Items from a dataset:
+-------+

(* ===== verification/DeviceDaemon.v ===== *)
(** * From the daemon's texts to the server's state

    The components composed: a daemon that tells the truth about its devices,
    any lawful client of [NutClients] that asks it, the parsers of the answers,
    and the pass of [sync_device.rs] that writes the state. A [DaemonDevice] is
    what the daemon knows of a device; its texts are those of the protocol. *)

From S2P Require Import Prelude RustStr Numbers Errors Escape Lexer Names VarName Value VarType UpsVariables.
From S2P Require Import ParserUtils Response Command Client.
From S2P Require Import Ip Status Auth Config State Events Sync NutClients.

(** ** Requests on one connection *)

(** On a connection that has the reply next, the call gives [a]. *)
Definition gives {A} (call : io A) (reply : str) (a : A) : Prop :=
  forall s rest, write_error s = None -> incoming s = reply ++ rest -> (call s).1 = Ok a.
(* ===== verification/Converge.v ===== *)
(** * The state converges to the daemon

    The two services of [Services] while a daemon does not change: whatever
    they have been through before, in whatever order their steps come and
    whatever polls lie between, one device pass and one full poll after it make
    the state mirror the daemon, from the texts that it sends; and nothing that
    follows undoes it. [DeviceDaemon] has the daemon and its texts. *)

From S2P Require Import Prelude RustStr Numbers Errors Escape Lexer Names VarName Value VarType UpsVariables.
From S2P Require Import ParserUtils Response Command Client.
From S2P Require Import Ip Status Auth Config State Events Sync NutClients DeviceDaemon Broadcast StatusWidth Services.

(** ** What the daemon says of a device *)

Definition true_status (d : DaemonDevice) : UpsStatus :=
  match UpsVariables_get (values_of (dd_vars d)) UPS_STATUS with
  | Some v => UpsStatus_from_value v
  | None => status_default
  end.

(** The entry of the state is what the daemon says. *)
Record mirrors (d : DaemonDevice) (e : DeviceEntry) : Prop := {
  mir_name : name e = dd_name d;
  mir_desc : desc e = dd_desc d;
  mir_commands : commands e = dd_commands d;
  mir_clients : forall ip, ip ∈ ci_addr <$> attached e <-> ip ∈ snd <$> dd_clients d;
  mir_status : status e = true_status d;
  mir_variables : variables e = values_of (dd_vars d) }.

(** As much of it as a device pass brings: the device is there, is described, and is asked for its status. *)
Definition listed (d : DaemonDevice) (e : DeviceEntry) : Prop := desc e = dd_desc d /\ has (status e) NOCOMM = false.

Section converge.

Context {C : Type} `{!AsyncNutClient C, HC : !NutClientLaws C}.
Context (world : list DaemonDevice) (pv uv : str).
Context (Hworld : forall d, d ∈ world -> device_wf d) (Hnames : NoDup (dd_name <$> world)) (Hne : world <> []).
(** The daemon reaches its devices and states it. *)
Context (Hlive : forall d, d ∈ world -> UpsVariables_get (values_of (dd_vars d)) UPS_STATUS <> None /\
  has (true_status d) NOCOMM = false).

(** An answer that came through, from a connection with the reply. *)
Definition heard {A} (op : C -> outcome ErrorKind A * C) (call : io A) (reply : str) (r : outcome ErrorKind A) : Prop :=
  asked op call reply r /\ is_ok r = true.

+-------+

» Problem statement
Write out exactly the lines that fall from the line with "whatever polls lie" to the line with "follows undoes it." in the records above, keeping both ends.

» Output for this exercise
    whatever polls lie between, one device pass and one full poll after it make
    the state mirror the daemon, from the texts that it sends; and nothing that
    follows undoes it. [DeviceDaemon] has the daemon and its texts. *)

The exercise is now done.